Il rientro dalla Francia delle opere confiscate da
Napoleone comportò un riordino delle collezioni
pontificie e rese opportuna la costruzione di un
nuovo settore di scultura classica.
Papa Pio VII (1800-1823) affidò
l'incarico di
realizzare il cosiddetto
"Braccio Nuovo" del Museo Chiaramonti
all'architetto romano Raffaele Stern.
Sopraggiunta la morte di Stern nel 1820, il lavoro fu
proseguito da Pasquale Belli fino all'inaugurazione nel febbraio 1822.
All'allestimento soprintendeva la
Commissione di Belle Arti, presieduta da
Antonio Canova e formata anche da
Filippo Aurelio Visconti e Antonio D'Este.

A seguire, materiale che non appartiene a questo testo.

(* ===== verification/Runtime.v ===== *)
(** * Building and running the processes
    ([internal/app/tasks.go], [internal/app/api.go], [internal/app/run.go],
    [internal/app/migrate.go], [pkg/logging])

    What a process opens before it runs, and what it releases when the build
    fails or when it is shut down.  The drivers, the broker and the servers are
    parameters: a client is a handle the world keeps open, and [held] is the
    set of them.  The worker installs the processor of [Task] behind the
    handlers of [Queue] and [Scheduling]; the API serves the handler of [Api].
    The file also holds the identifiers, the log levels and the commands. *)
From stdpp Require Import propset.
From S2P Require Import Prelude GoStrings Postgres Task Queue Dispatch Lifecycle Pool Cache Scheduling AuditTrail Iam Admin Config.

Import Lifecycle.Stack.

(** ** Identifiers *)

(** The bytes with the version and the variant of a random UUID.
    @src internal/app/tasks.go:331-332 (newUUID) version *)
Definition masked (keep set_ : Z) (a : ascii) : ascii := of_code (Z.lor (Z.land (code a) keep) set_).
Definition stamp (value : list ascii) : list ascii := alter (masked 0x3f 0x80) 8%nat (alter (masked 0x0f 0x40) 6%nat value).

(** [rand] fills the sixteen bytes, or fails; [now] is the text of the time.
    @src internal/app/tasks.go:326-335 newUUID *)
Definition newUUID {W} (rand : M W string) (now : M W string) : M W string :=
  r ← try rand;
  match r with
  | Ok value => mret (of_bytes (format_bytes (hex_encode (stamp (bytes value)))))
  | _ => text ← now; mret (hex_EncodeToString text)
  end.

Lemma length_stamp l : length (stamp l) = length l.
Proof. unfold stamp. by rewrite !length_alter. Qed.

Lemma masked_bits keep set_ a i : 0 <= keep < 256 -> 0 <= set_ < 256 -> 0 <= i ->
  Z.testbit (code (masked keep set_ a)) i = (Z.testbit (code a) i && Z.testbit keep i) || Z.testbit set_ i.
Proof.
  intros Hk Hs Hi. unfold masked. rewrite code_of_code; [by rewrite Z.lor_spec, Z.land_spec|].
  assert (forall z, 0 <= z < 256 <-> 0 <= z /\ Z.shiftr z 8 = 0) as Hr.
  { intros z. rewrite Z.shiftr_div_pow2 by lia. change (2 ^ 8) with 256. split; intros; split; try lia.
    - by apply Z.div_small.
    - pose proof (Z.div_mod z 256). pose proof (Z.mod_pos_bound z 256). lia. }
  rewrite Hr, Z.lor_nonneg, Z.land_nonneg, Z.shiftr_lor, Z.shiftr_land. split; [lia|].
  rewrite (proj2 (proj1 (Hr keep) Hk)), (proj2 (proj1 (Hr set_) Hs)), Z.land_0_r. done.
Qed.

(** Identifiers are random UUIDs.  When sixteen random bytes are there the
    identifier is their hexadecimal text with dashes, which decodes to the
    bytes drawn with only the six bits of the version and the variant set; so
    two identifiers are equal exactly when the draws agree on the other 122
    bits. *)
Theorem newUUID_random {W} (rand now : M W string) (w w' : W) (value : string) :
  rand w = (Ok value, w') -> len value = 16 ->
  exists id, newUUID rand now w = (Ok id, w') /\ len id = 36 /\
    hex_decode (remove_dashes (bytes id)) = Some (stamp (bytes value)) /\
    (forall n a, bytes value !! n = Some a -> exists b, stamp (bytes value) !! n = Some b /\
       forall i, 0 <= i < 8 -> Z.testbit (code b) i =
         if bool_decide (n = 6%nat /\ 4 <= i) then (i =? 6) else if bool_decide (n = 8%nat /\ 6 <= i) then (i =? 7) else Z.testbit (code a) i).
Proof.
  intros E Hl. rewrite len_bytes in Hl. assert (length (hex_encode (stamp (bytes value))) = 32%nat) as Hh
    by (rewrite length_hex_encode, length_stamp; lia).
  eexists. split; [unfold newUUID; by rewrite M_bind_run, (try_run _ _ _ _ E)|]. rewrite bytes_of_bytes.
  split_and!.
  - rewrite len_bytes, bytes_of_bytes. unfold format_bytes, slice. rewrite !length_app. simpl. rewrite !length_app. simpl. rewrite !length_app. simpl.
    rewrite !length_app. simpl. rewrite !length_take, !length_drop, Hh. done.
  - rewrite remove_dashes_format by (done || apply hex_encode_no_dash). apply hex_decode_encode.
  - intros n a Ha. unfold stamp.
    destruct (decide (n = 8%nat)) as [->|H8]; [|destruct (decide (n = 6%nat)) as [->|H6]].
    + rewrite list_lookup_alter, list_lookup_alter_ne, Ha by done. eexists. split; [done|]. intros i Hi.
      rewrite masked_bits by lia. assert (i ∈ [0;1;2;3;4;5;6;7]) as Hin by (rewrite !elem_of_cons; lia).
      repeat (apply elem_of_cons in Hin as [->|Hin]; [simpl; by rewrite ?andb_true_r, ?orb_false_r, ?andb_false_r, ?orb_true_r|]). by apply elem_of_nil in Hin.
    + rewrite list_lookup_alter_ne, list_lookup_alter, Ha by done. eexists. split; [done|]. intros i Hi.
      rewrite masked_bits by lia. assert (i ∈ [0;1;2;3;4;5;6;7]) as Hin by (rewrite !elem_of_cons; lia).
      repeat (apply elem_of_cons in Hin as [->|Hin]; [simpl; by rewrite ?andb_true_r, ?orb_false_r, ?andb_false_r, ?orb_true_r|]). by apply elem_of_nil in Hin.
    + rewrite !list_lookup_alter_ne by done. exists a. split; [done|]. intros i Hi. rewrite !bool_decide_eq_false_2 by naive_solver. done.
Qed.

La nuova fabbrica ottocentesca, che può
essere considerata una delle più significative
testimonianze dell'architettura neoclassica a Roma, si
inserì tra le gallerie del Museo Chiaramonti e
quelle della Biblioteca Apostolica.
Le linee architettoniche, l'uso sfarzoso dei marmi, in
gran parte colorati e provenienti da edifici di età
romana, compongono un ideale spazio antico
che mira a ricreare per le sculture un contesto
il più simile possibile a quello di origine.
Anche la pavimentazione è funzionale a tale
intento, costituita come è da grandi lastre marmoree
che inquadrano mosaici romani.
Lungo le pareti corrono invece fregi in stucco, realizzati da
Francesco Massimiliano Laboureur e
ispirati a celebri rilievi antichi.
L'edificio si articola in una galleria lunga 68 metri,
coperta da una volta a cassettoni con lucernari.
Al centro, da un lato si apre a emiciclo, dall'altro
una serie di gradini permettono l'accesso al
monumentale portico che affaccia sul Cortile della Pigna.
Le pareti sono scandite da ventotto nicchie che
ospitano statue dalle dimensioni decisamente
maggiori del vero, come i ritratti imperiali e
le repliche romane di famosi originali greci.
Sulle mensole e sulle semicolonne i busti
in esposizione costituiscono una galleria
di celebri personaggi dell'antichità.